=== Your goal ===
Please set down the records below exactly as they appear.

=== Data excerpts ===
----
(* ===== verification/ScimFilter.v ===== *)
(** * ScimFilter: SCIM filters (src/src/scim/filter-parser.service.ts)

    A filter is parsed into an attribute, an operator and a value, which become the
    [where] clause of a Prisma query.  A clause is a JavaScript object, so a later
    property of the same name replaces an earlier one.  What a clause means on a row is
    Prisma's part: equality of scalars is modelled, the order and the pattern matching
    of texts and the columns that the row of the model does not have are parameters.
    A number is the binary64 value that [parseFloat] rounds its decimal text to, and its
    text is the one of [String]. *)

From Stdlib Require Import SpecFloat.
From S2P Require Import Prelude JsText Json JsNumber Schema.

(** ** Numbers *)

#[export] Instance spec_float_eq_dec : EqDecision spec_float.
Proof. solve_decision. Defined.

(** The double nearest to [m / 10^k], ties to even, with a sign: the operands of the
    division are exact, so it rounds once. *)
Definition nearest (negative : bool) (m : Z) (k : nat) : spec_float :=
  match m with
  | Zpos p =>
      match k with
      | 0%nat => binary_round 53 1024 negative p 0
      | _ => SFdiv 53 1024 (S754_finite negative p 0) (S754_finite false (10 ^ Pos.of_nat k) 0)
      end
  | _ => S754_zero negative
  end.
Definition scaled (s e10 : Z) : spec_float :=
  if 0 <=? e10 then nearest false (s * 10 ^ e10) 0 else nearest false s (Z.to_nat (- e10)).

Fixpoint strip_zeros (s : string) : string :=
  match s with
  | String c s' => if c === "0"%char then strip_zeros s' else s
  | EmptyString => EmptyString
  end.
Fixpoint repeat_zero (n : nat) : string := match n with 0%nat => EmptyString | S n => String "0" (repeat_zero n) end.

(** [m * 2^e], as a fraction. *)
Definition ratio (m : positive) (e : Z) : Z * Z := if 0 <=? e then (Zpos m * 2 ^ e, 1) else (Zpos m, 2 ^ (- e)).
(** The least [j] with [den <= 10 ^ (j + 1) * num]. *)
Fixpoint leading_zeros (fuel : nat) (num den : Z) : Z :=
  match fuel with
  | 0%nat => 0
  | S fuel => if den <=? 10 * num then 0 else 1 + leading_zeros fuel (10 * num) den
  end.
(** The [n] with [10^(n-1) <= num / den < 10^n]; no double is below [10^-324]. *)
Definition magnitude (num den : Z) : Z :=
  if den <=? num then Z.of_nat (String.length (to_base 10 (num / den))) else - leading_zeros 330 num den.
----
=== Answer to the problem ===
(* ===== verification/ScimFilter.v ===== *)
(** * ScimFilter: SCIM filters (src/src/scim/filter-parser.service.ts)

    A filter is parsed into an attribute, an operator and a value, which become the
    [where] clause of a Prisma query.  A clause is a JavaScript object, so a later
    property of the same name replaces an earlier one.  What a clause means on a row is
    Prisma's part: equality of scalars is modelled, the order and the pattern matching
    of texts and the columns that the row of the model does not have are parameters.
    A number is the binary64 value that [parseFloat] rounds its decimal text to, and its
    text is the one of [String]. *)

From Stdlib Require Import SpecFloat.
From S2P Require Import Prelude JsText Json JsNumber Schema.

(** ** Numbers *)

#[export] Instance spec_float_eq_dec : EqDecision spec_float.
Proof. solve_decision. Defined.

(** The double nearest to [m / 10^k], ties to even, with a sign: the operands of the
    division are exact, so it rounds once. *)
Definition nearest (negative : bool) (m : Z) (k : nat) : spec_float :=
  match m with
  | Zpos p =>
      match k with
      | 0%nat => binary_round 53 1024 negative p 0
      | _ => SFdiv 53 1024 (S754_finite negative p 0) (S754_finite false (10 ^ Pos.of_nat k) 0)
      end
  | _ => S754_zero negative
  end.
Definition scaled (s e10 : Z) : spec_float :=
  if 0 <=? e10 then nearest false (s * 10 ^ e10) 0 else nearest false s (Z.to_nat (- e10)).

Fixpoint strip_zeros (s : string) : string :=
  match s with
  | String c s' => if c === "0"%char then strip_zeros s' else s
  | EmptyString => EmptyString
  end.
Fixpoint repeat_zero (n : nat) : string := match n with 0%nat => EmptyString | S n => String "0" (repeat_zero n) end.

(** [m * 2^e], as a fraction. *)
Definition ratio (m : positive) (e : Z) : Z * Z := if 0 <=? e then (Zpos m * 2 ^ e, 1) else (Zpos m, 2 ^ (- e)).
(** The least [j] with [den <= 10 ^ (j + 1) * num]. *)
Fixpoint leading_zeros (fuel : nat) (num den : Z) : Z :=
  match fuel with
  | 0%nat => 0
  | S fuel => if den <=? 10 * num then 0 else 1 + leading_zeros fuel (10 * num) den
  end.
(** The [n] with [10^(n-1) <= num / den < 10^n]; no double is below [10^-324]. *)
Definition magnitude (num den : Z) : Z :=
  if den <=? num then Z.of_nat (String.length (to_base 10 (num / den))) else - leading_zeros 330 num den.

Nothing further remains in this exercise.